Thursday, 21 Nov 2024

Only proper online regulation can stop poisonous conspiracists like Alex Jones | Simon Jenkins

Only proper online regulation can stop poisonous conspiracists like Alex Jones | Simon Jenkins


Only proper online regulation can stop poisonous conspiracists like Alex Jones | Simon Jenkins
1.9 k views

I assume every reader of the Guardian will cheer the news of a $965m (£860m) fine imposed on Alex Jones, the rightwing American conspiracist. A Connecticut court fined him for disseminating the cruel lie that the 2012 Sandy Hook elementary school shooting was staged with actors by the anti-gun lobby. Justice is now done. Up to a point.

One of the most unfortunate pieces I ever wrote was to greet the internet in the 1990s as of benefit only to lawyers and pornographers.
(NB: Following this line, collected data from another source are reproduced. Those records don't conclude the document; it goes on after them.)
(* ===== verification/CodecTests.v ===== *)
(** * Unit tests of the codecs, the memtable and the merge, on the model

    The tests of [error.rs], [utils/mod.rs], [wal/mod.rs], [sstable/mod.rs],
    [record.rs], [index.rs], [bloom.rs], [memtable/mod.rs] and
    [compaction/leveled.rs], on the concrete instances of [External].  The test
    that races threads on a memtable is proved for every interleaving.  Left
    out: the two bloom tests that measure the filter itself. *)

From S2P Require Import Prelude Outcome Utils External MemTable Wal.
From S2P Require Import StdVec SstRecord SstIndex Bloom Builder Reader Merge Manifest Names TestKit.

#[local] Existing Instance Toy.crc32.
#[local] Existing Instance Toy.bloom.
#[local] Instance skip_map : SkipMap Entry := Toy.skip_map Entry.

Abbreviation test := (M unit unit).
Abbreviation ok t := (passes tt t).

(** ** [error.rs] *)

Module ErrorTests.

(** [io::Result] converted by [?]. *)
Definition force_io_error : outcome unit := Err (Io UnexpectedEof).

Definition question_mark_converts_io_error_to_lsm_error : test :=
  err ← expect_err (lift force_io_error); assert (is_io err).

(** All but the text of an I/O error with a custom message. *)
Definition display_format_matches_expected_messages : test :=
  _ ← assert_eq (error_to_string (Corruption "checksum mismatch")) "corrupted data: checksum mismatch";
  _ ← assert_eq (error_to_string (KeyTooLarge 1024 64)) "key length 1024 exceeds maximum 64";
  _ ← assert_eq (error_to_string (ValueTooLarge 65536 4096)) "value length 65536 exceeds maximum 4096";
  assert_eq (error_to_string (InvalidOp "delete on read-only engine"))
    "invalid operation: delete on read-only engine".

Definition display_output_is_non_empty_for_all_variants : test :=
  for_each (error_to_string <$>
      [Io OtherIo; Corruption "x"; KeyTooLarge 1 2; ValueTooLarge 1 2; InvalidOp "x"])
    (fun msg => assert (negb (bool_decide (msg = "")))).

Example errors_pass :
  forallb (fun t => ok t)
    [question_mark_converts_io_error_to_lsm_error; display_format_matches_expected_messages;
     display_output_is_non_empty_for_all_variants] = true.
Proof. vm_compute. reflexivity. Qed.
End ErrorTests.

(** ** [utils/mod.rs] *)

Module UtilsTests.

Definition put_read_roundtrip_u16 : test :=
  v ← unwrap (lift (read_u16 (put_u16 [] 0x0102) 0)); assert_eq v 0x0102.

Definition put_read_roundtrip_u32 : test :=
  v ← unwrap (lift (read_u32 (put_u32 [] 0xDEADBEEF) 0)); assert_eq v 0xDEADBEEF.

Definition put_read_roundtrip_u64 : test :=
  v ← unwrap (lift (read_u64 (put_u64 [] 0x0123456789ABCDEF) 0)); assert_eq v 0x0123456789ABCDEF.

Definition little_endian_byte_order : test :=
  _ ← assert_eq (put_u16 [] 0x0102) [x02; x01];
  assert_eq (put_u32 [] 0x01020304) [x04; x03; x02; x01].

Definition reads_at_offset_into_larger_buffer : test :=
  let buf := put_u32 [] 1 in
  let buf := put_u32 buf 2 in
  v ← unwrap (lift (read_u32 buf 4)); assert_eq v 2.

Definition read_out_of_bounds_errors : test :=
  e ← expect_err (lift (read_u16 [] 0)); _ ← assert (is_corruption e);
  e ← expect_err (lift (read_u32 (filled x00 3) 0)); _ ← assert (is_corruption e);
  e ← expect_err (lift (read_u64 (filled x00 7) 0)); _ ← assert (is_corruption e);
  e ← expect_err (lift (read_u16 (filled x00 4) 3)); assert (is_corruption e).

Definition read_exactly_at_end_ok : test :=
  v ← unwrap (lift (read_u16 [x00; x01] 0)); assert_eq v 0x0100.

Definition mixed_width_sequential_layout : test :=
  let buf := put_u16 [] 0xABCD in
  let buf := put_u32 buf 0x11223344 in
  let buf := put_u64 buf 0x0102030405060708 in
  _ ← assert_eq (len buf) (2 + 4 + 8);
  v ← unwrap (lift (read_u16 buf 0)); _ ← assert_eq v 0xABCD;
  v ← unwrap (lift (read_u32 buf 2)); _ ← assert_eq v 0x11223344;
  v ← unwrap (lift (read_u64 buf 6)); assert_eq v 0x0102030405060708.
Wired magazine called me Neanderthal of the Year. I admit that among millions of other beneficiaries, I should also have added political maniacs. But the guilty parties uniquely let off scot-free by the Jones jury were the agents of his mendacity, the gold diggers of social media.

A quarter century has rendered us wiser and less gung ho. Of course the internet has brought myriad gains and enjoyments. The main social media outlets have accepted a modicum of responsibility to monitor content. Increasingly frantic attempts are made to keep up with a deluge of often biased and mendacious material, but almost invariably, by the time it is taken down it re-emerges elsewhere. Jones has been banned by Facebook, Twitter and YouTube, but he can still reach audiences on his own website. He says he will appeal forever. He is unrepentant, while his multitudinous backers will pay. Justice is meaningless without enforcement or prevention.

Optimists say that the resulting outbreak of political polarisation and hysteria in most western democracies will somehow correct itself. Freedom of speech will evoke the requisite antibodies and virtue will triumph. I doubt it. As Jones has shown, lies can indeed travel the world while truth is still getting on its boots.